WHAT NEEDS TO BE DONE: Every line below from the one containing "intros entities row _." through the one containing "- simpl. by rewrite !app_nil_r." must be transcribed exactly. Omit all lines outside that stretch.

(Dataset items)
++++
Lemma extract_entities_fold env df :
  _extract_entities env df
  = Ok (let entities := foldl entities_of_row no_entities df in
        mkEntities (remove_dups (MATStandard entities))
                   (remove_dups (Organization entities))
                   (remove_dups (Concept entities))
                   (remove_dups (Location entities))).
Proof.
  unfold _extract_entities.
  rewrite (for_each_ok df _ entities_of_row); [by rewrite bind_Ok|].
  intros entities row _.
  rewrite (found_filter env _ _ org_patterns_parse), bind_Ok.
  rewrite (found_filter env _ _ location_patterns_parse), bind_Ok.
  rewrite (found_filter env _ _ concept_patterns_parse), bind_Ok.
  reflexivity.
Qed.

Lemma entities_fold_fields init df :
  let entities := foldl entities_of_row init df in
  MATStandard entities = MATStandard init ++ flat_map (fun row => standards_in (text row)) df
  /\ Organization entities
     = Organization init
       ++ flat_map (fun row => filter (fun p => mentions p (text row) = true) org_patterns) df
  /\ Concept entities
     = Concept init
       ++ flat_map (fun row => map dots_to_spaces
                       (filter (fun p => mentions p (text row) = true) concept_patterns)) df
  /\ Location entities
     = Location init
       ++ flat_map (fun row => filter (fun p => mentions p (text row) = true)
                                 location_patterns) df.
Proof.
  revert init. induction df as [|row df IH]; intros init.
  - simpl. by rewrite !app_nil_r.
  - simpl foldl. destruct (IH (entities_of_row init row)) as (H1 & H2 & H3 & H4).
    cbv zeta. rewrite H1, H2, H3, H4. simpl. by rewrite <- !app_assoc.
Qed.

Lemma match_backslash_d_spec prefix t n :
  match_backslash_d prefix t = Some n ->
  t !! length prefix = Some "\"%char /\ length prefix < n.
Proof.
  unfold match_backslash_d. destruct (match_here (map Lit prefix) t); [|done].
  destruct (drop (length prefix) t) as [|c rest] eqn:Hdrop; [done|].
  destruct (Ascii.eqb_spec c "\"); simpl; [|done]. subst c.
  case_bool_decide; [|done]. intros [= <-]. split; [|lia].
  rewrite <- (Nat.add_0_r (length prefix)), <- lookup_drop, Hdrop. done.
Qed.

Lemma findall_go_backslash prefix skip t s :
  s ∈ findall_go prefix skip t -> "\"%char ∈ s.
Proof.
  revert skip. induction t as [|c t IH]; intros skip Hs; [by apply elem_of_nil in Hs|].
  simpl findall_go in Hs. destruct skip as [|skip]; [|by eapply IH].
  destruct (match_backslash_d prefix (c :: t)) as [n|] eqn:Hm; [|by eapply IH].
  apply elem_of_cons in Hs as [->|Hs]; [|by eapply IH].
  apply match_backslash_d_spec in Hm as [Hat Hn].
  apply list_elem_of_lookup. exists (length prefix). by rewrite lookup_take_lt.
Qed.

Lemma match_here_literals atoms t c :
  match_here atoms t = true -> Lit c ∈ atoms ->
  exists d, d ∈ t /\ lower_char c = lower_char d.
Proof.
  revert t. induction atoms as [|a atoms IH]; intros t Hm Hc; [by apply elem_of_nil in Hc|].
  destruct t as [|d t]; [by destruct a|]. simpl in Hm.
  apply elem_of_cons in Hc as [<-|Hc].
  - apply andb_prop in Hm as [Hd _]. apply Ascii.eqb_eq in Hd.
    exists d. split; [apply elem_of_cons; by left|done].
  - assert (Hrest : match_here atoms t = true) by (destruct a; by apply andb_prop in Hm as [_ ?]).
    destruct (IH t Hrest Hc) as (d' & Hd' & Heq).
    exists d'. split; [apply elem_of_cons; by right|done].
Qed.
++++
WRITTEN REPLY:
  intros entities row _.
  rewrite (found_filter env _ _ org_patterns_parse), bind_Ok.
  rewrite (found_filter env _ _ location_patterns_parse), bind_Ok.
  rewrite (found_filter env _ _ concept_patterns_parse), bind_Ok.
  reflexivity.
Qed.

Lemma entities_fold_fields init df :
  let entities := foldl entities_of_row init df in
  MATStandard entities = MATStandard init ++ flat_map (fun row => standards_in (text row)) df
  /\ Organization entities
     = Organization init
       ++ flat_map (fun row => filter (fun p => mentions p (text row) = true) org_patterns) df
  /\ Concept entities
     = Concept init
       ++ flat_map (fun row => map dots_to_spaces
                       (filter (fun p => mentions p (text row) = true) concept_patterns)) df
  /\ Location entities
     = Location init
       ++ flat_map (fun row => filter (fun p => mentions p (text row) = true)
                                 location_patterns) df.
Proof.
  revert init. induction df as [|row df IH]; intros init.
  - simpl. by rewrite !app_nil_r.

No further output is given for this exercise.